• **HOW TO COMPLETE THIS TASK**:
The answer must consist only of the lines from the line with "Definition key_ok (n" to the line with "l_live : forall", both included, exactly as they stand below.

• **DATA IN THIS EXERCISE**:
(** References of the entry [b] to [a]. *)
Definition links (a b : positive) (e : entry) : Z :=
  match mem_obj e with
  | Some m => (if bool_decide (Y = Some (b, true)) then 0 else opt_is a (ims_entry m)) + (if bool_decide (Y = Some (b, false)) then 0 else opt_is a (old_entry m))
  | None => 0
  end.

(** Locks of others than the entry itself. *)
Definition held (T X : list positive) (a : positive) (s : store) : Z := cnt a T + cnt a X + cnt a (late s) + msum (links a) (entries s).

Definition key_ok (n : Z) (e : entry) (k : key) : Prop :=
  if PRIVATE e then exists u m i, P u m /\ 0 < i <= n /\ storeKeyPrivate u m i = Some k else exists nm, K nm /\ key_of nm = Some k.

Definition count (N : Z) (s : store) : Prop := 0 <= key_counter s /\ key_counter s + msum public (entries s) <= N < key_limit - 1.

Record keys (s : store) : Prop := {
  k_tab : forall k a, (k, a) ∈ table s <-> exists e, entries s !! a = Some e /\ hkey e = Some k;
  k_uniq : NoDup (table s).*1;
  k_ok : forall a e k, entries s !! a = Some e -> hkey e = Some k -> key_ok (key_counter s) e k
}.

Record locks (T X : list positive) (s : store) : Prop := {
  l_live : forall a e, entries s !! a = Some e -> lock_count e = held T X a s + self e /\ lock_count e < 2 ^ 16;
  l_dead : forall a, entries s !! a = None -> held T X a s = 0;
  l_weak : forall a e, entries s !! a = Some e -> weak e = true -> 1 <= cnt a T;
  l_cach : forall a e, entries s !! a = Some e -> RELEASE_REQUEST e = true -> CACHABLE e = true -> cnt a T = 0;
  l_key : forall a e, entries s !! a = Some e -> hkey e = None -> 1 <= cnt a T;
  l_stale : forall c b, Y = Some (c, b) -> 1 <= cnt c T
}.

...

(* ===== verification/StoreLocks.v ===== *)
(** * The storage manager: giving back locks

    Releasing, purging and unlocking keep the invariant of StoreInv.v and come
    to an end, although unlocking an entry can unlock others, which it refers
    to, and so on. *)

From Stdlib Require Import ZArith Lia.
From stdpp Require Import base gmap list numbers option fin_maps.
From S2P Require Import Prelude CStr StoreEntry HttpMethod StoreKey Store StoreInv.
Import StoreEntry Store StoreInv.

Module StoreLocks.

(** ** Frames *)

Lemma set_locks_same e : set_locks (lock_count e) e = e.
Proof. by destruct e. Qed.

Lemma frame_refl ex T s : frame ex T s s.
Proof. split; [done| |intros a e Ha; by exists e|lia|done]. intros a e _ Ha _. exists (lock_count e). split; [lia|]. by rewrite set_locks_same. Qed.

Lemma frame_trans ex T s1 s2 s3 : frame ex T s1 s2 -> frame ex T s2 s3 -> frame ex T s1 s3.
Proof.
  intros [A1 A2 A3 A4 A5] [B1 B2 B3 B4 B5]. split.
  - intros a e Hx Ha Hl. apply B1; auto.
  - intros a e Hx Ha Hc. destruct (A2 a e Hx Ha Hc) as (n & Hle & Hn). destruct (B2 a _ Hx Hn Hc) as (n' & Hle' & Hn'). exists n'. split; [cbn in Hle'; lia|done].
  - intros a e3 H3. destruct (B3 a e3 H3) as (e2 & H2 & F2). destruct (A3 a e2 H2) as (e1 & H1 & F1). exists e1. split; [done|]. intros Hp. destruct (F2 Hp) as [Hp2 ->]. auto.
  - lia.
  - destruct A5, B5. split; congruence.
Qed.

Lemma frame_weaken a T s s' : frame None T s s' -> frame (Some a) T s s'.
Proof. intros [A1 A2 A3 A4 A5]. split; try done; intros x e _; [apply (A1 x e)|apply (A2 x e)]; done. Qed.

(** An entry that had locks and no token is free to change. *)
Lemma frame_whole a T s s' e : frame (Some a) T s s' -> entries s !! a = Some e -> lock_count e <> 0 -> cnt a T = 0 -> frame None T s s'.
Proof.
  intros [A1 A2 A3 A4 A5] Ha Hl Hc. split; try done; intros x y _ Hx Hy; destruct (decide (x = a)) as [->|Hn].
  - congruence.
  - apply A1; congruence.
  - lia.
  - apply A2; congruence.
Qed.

• **EXPECTED OUTPUT**:
Definition key_ok (n : Z) (e : entry) (k : key) : Prop :=
  if PRIVATE e then exists u m i, P u m /\ 0 < i <= n /\ storeKeyPrivate u m i = Some k else exists nm, K nm /\ key_of nm = Some k.

Definition count (N : Z) (s : store) : Prop := 0 <= key_counter s /\ key_counter s + msum public (entries s) <= N < key_limit - 1.

Record keys (s : store) : Prop := {
  k_tab : forall k a, (k, a) ∈ table s <-> exists e, entries s !! a = Some e /\ hkey e = Some k;
  k_uniq : NoDup (table s).*1;
  k_ok : forall a e k, entries s !! a = Some e -> hkey e = Some k -> key_ok (key_counter s) e k
}.

Record locks (T X : list positive) (s : store) : Prop := {
  l_live : forall a e, entries s !! a = Some e -> lock_count e = held T X a s + self e /\ lock_count e < 2 ^ 16;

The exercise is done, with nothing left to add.